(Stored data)
* * * * *
Lemma visit_list_statement_count (l : list stmt) :
  Forall (fun x => forall c y c', visit x c = inr (y, c') ->
            List.length (statements y) = List.length (statements x)) l ->
  forall c l' c', visit_list visit l c = inr (l', c') ->
    List.length (flat_map statements l') = List.length (flat_map statements l).
Proof.
  induction 1 as [| x xs Hx _ IH]; intros c l' c' H.
  - injection H as <- _. reflexivity.
  - rewrite visit_list_cons in H.
    destruct (visit x c) as [e | [y c1]] eqn:Ex; [discriminate |].
    destruct (visit_list visit xs c1) as [e | [ys c2]] eqn:E; [discriminate |].
    injection H as <- _. simpl. rewrite !length_app.
    now rewrite (Hx _ _ _ Ex), (IH _ _ _ E).
Qed.

Lemma visit_statement_count (s : stmt) :
  forall c s' c', visit s c = inr (s', c') ->
    List.length (statements s') = List.length (statements s).
Proof.
  induction s as [s IH] using stmt_children_ind. intros c s' c' Hv.
  destruct (Expr_or_not s) as [[value ->] | Hne].
  - apply visit_Expr_result in Hv. destruct Hv as [_ ->]. reflexivity.
  - destruct (visit_rebuild s c s' c' Hne Hv) as (c0 & l & Hl & Hch & _ & _).
    rewrite (statements_children s'), (statements_children s), Hch. simpl.
    f_equal. eapply visit_list_statement_count; [exact IH | exact Hl].
Qed.

(** X9: the rewriting is one-for-one at every depth: the returned tree
    has as many statements as the original, counting the statements
    nested in function definitions, loops and conditionals, and as many
    top-level statements. *)
Theorem statements_one_for_one_at_depth (tree : list stmt)
    (c : SamplerCompiler) (tree' : list stmt) (c' : SamplerCompiler) :
  visit_list visit tree c = inr (tree', c') ->
  List.length (flat_map statements tree') = List.length (flat_map statements tree)
  /\ List.length tree' = List.length tree.
Proof.
  intros Hv. split; [| eapply visit_list_length, Hv].
  apply (visit_list_statement_count tree) with (c := c) (c' := c');
    [| exact Hv].
  apply Forall_forall. intros s _. apply visit_statement_count.
Qed.

Lemma visit_head_shape (s : stmt) (c : SamplerCompiler) (s' : stmt)
    (c' : SamplerCompiler) :
  visit s c = inr (s', c') -> sampler_definition s'.
Proof.
  intros Hv.
  destruct s as [name fargs body decs returns | value | targets value tc
                | target iter body orelse | test body orelse
                | test body orelse | value |].
  - rewrite visit_FunctionDef_run in Hv.
    destruct (visit_list visit body _) as [e | [body' c1]]; [discriminate |].
    injection Hv as <- _. simpl. split; [reflexivity |].
    split; [now exists name |]. split; [now exists (args fargs) |].
    now exists (defaults fargs).
  - injection Hv as <- _. exact I.
  - injection Hv as <- _. exact I.
  - simpl in Hv. rewrite (visit_two_lists (For target iter)) in Hv.
    destruct (visit_list visit (body ++ orelse) c) as [e | [l c1]];
      [discriminate |].
    injection Hv as <- _. exact I.
  - simpl in Hv. rewrite (visit_two_lists (While test)) in Hv.
    destruct (visit_list visit (body ++ orelse) c) as [e | [l c1]];
      [discriminate |].
    injection Hv as <- _. exact I.
  - simpl in Hv. rewrite (visit_two_lists (If test)) in Hv.
    destruct (visit_list visit (body ++ orelse) c) as [e | [l c1]];
      [discriminate |].
    injection Hv as <- _. exact I.
  - simpl in Hv.
    assert (Herr : declaration_error value = None).
    { destruct (declaration_error value) as [e |] eqn:E; [| reflexivity].
      apply (visit_Expr_error value c) in E. congruence. }
    destruct (visit_Expr_total value c Herr) as (s0 & H0 & Hs).
    rewrite H0 in Hv. injection Hv as <- _.
    destruct s0; try exact I. discriminate Hs.
  - injection Hv as <- _. exact I.
Qed.

Lemma visit_sampler_definitions (s : stmt) :
  forall c s' c', visit s c = inr (s', c') ->
    Forall sampler_definition (statements s').
Proof.
  induction s as [s IH] using stmt_children_ind. intros c s' c' Hv.
  pose proof (visit_head_shape s c s' c' Hv) as Hhead.
  destruct (Expr_or_not s) as [[value ->] | Hne].
  - apply visit_Expr_result in Hv. destruct Hv as [_ ->].
    constructor; [exact Hhead | constructor].
  - destruct (visit_rebuild s c s' c' Hne Hv) as (c0 & l & Hl & Hch & _ & _).
    rewrite statements_children, Hch. constructor; [exact Hhead |].
    apply Forall_flat_map. eapply visit_list_result; [exact IH | exact Hl].
Qed.

(** X10: in the tree returned by a successful visit every function
    definition, nested ones included, has no decorator, a name that ends
    in [_sampler], [rng_key] as first and [sample_shape] as last ordinary
    parameter, and the empty tuple as last positional default. *)
Theorem every_definition_becomes_a_sampler (tree : list stmt)
    (c : SamplerCompiler) (tree' : list stmt) (c' : SamplerCompiler) :
  visit_list visit tree c = inr (tree', c') ->
  Forall sampler_definition (flat_map statements tree').
Proof.
  intros Hv. apply Forall_flat_map.
  apply (visit_list_result _ tree) with (c := c) (c' := c'); [| exact Hv].
  apply Forall_forall. intros s _. apply visit_sampler_definitions.
Qed.

End TransformerFacts.

(** ** The further properties on concrete models *)

Lemma rewritten_tree_has_no_declaration_witness :
  exists tree' c',
    visit_list (visit (resolver := dotted_name)) two_normals
               SamplerCompiler_init = inr (tree', c')
    /\ Forall (fun s => is_declaration s = false) (flat_map statements tree')
    /\ exists tree'' c'',
         visit_list (visit (resolver := dotted_name)) tree' c'
           = inr (tree'', c'')
         /\ model_vars c'' = ["a"; "b"].
Proof.
  do 2 eexists. split; [reflexivity |].
  destruct (rewritten_tree_has_no_declaration (resolver := dotted_name)
              two_normals SamplerCompiler_init _ _ eq_refl) as [Hno Hagain].
  split; [exact Hno |]. exact (Hagain _).
Defined.

Lemma dependent_declaration_without_sample_shape_witness :
  exists body' c',
    visit_list (visit (resolver := dotted_name)) rebound_body
               SamplerCompiler_init = inr (body', c')
    /\ nth_error body' 2 =
       Some (Assign [Name "y" Store]
               (Call (Attribute (normal (Name "x" Load) (Constant (CInt 1)))
                                "sample" Load)
                     [Name "rng_key" Load] [])
               None).
Proof.
  do 2 eexists. split; [reflexivity |].
  apply (dependent_declaration_without_sample_shape (resolver := dotted_name)
           rebound_body SamplerCompiler_init _ _ 2 "y" Load (Name "Normal" Load)
           [Name "x" Load; Constant (CInt 1)] [] "x" Load
           eq_refl eq_refl (or_introl eq_refl) (or_introl (or_introl eq_refl))).
Defined.

Lemma recorded_name_is_last_definition_witness :
  exists tree' n,
    compile_to_sampler (resolver := dotted_name) nested_definition
      = inr (tree', n)
    /\ n = "helper_sampler".
Proof.
  do 2 eexists. split; [reflexivity |].
  destruct (recorded_name_is_last_definition (resolver := dotted_name)
              nested_definition _ _ eq_refl) as (_ & _ & Hlast).
  apply (Hlast [FunctionDef "m" no_arguments
                  [FunctionDef "helper" no_arguments [Pass] [] None;
                   declare "x" (normal (Constant (CInt 0)) (Constant (CInt 1)))]
                  [] None]
               "helper" no_arguments [Pass] [] None
               [Pass; declare "x" (normal (Constant (CInt 0)) (Constant (CInt 1)))]
               eq_refl).
  repeat constructor.
Defined.

Lemma positional_only_defaults_shift_witness :
  List.length (defaults positional_only_arguments)
    <= List.length (positional positional_only_arguments)
  /\ posonlyargs positional_only_arguments <> []
  /\ nth_error (positional (sampler_arguments positional_only_arguments)) 1
     = Some (mk_arg "rng_key" None None)
  /\ default_of (sampler_arguments positional_only_arguments) 1
     = default_of positional_only_arguments 0
  /\ default_of (sampler_arguments positional_only_arguments) 0 = None.
Proof.
  assert (Hwf : List.length (defaults positional_only_arguments)
                <= List.length (positional positional_only_arguments))
    by (simpl; lia).
  assert (Hpos : posonlyargs positional_only_arguments <> [])
    by discriminate.
  split; [exact Hwf |]. split; [exact Hpos |].
  destruct (positional_only_defaults_shift positional_only_arguments Hwf Hpos)
    as (Hrng & Hdef & Hfirst & _).
  split; [exact Hrng |]. split; [exact Hdef | exact Hfirst].
Defined.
* * * * *
**WHAT IS BEING ASKED:** Would you copy out exactly the lines above that start at the one containing "(** X10: in" and end at the one containing "in [_sampler], [rng_key]", inclusive?

**ANSWER AREA:**
(** X10: in the tree returned by a successful visit every function
    definition, nested ones included, has no decorator, a name that ends
    in [_sampler], [rng_key] as first and [sample_shape] as last ordinary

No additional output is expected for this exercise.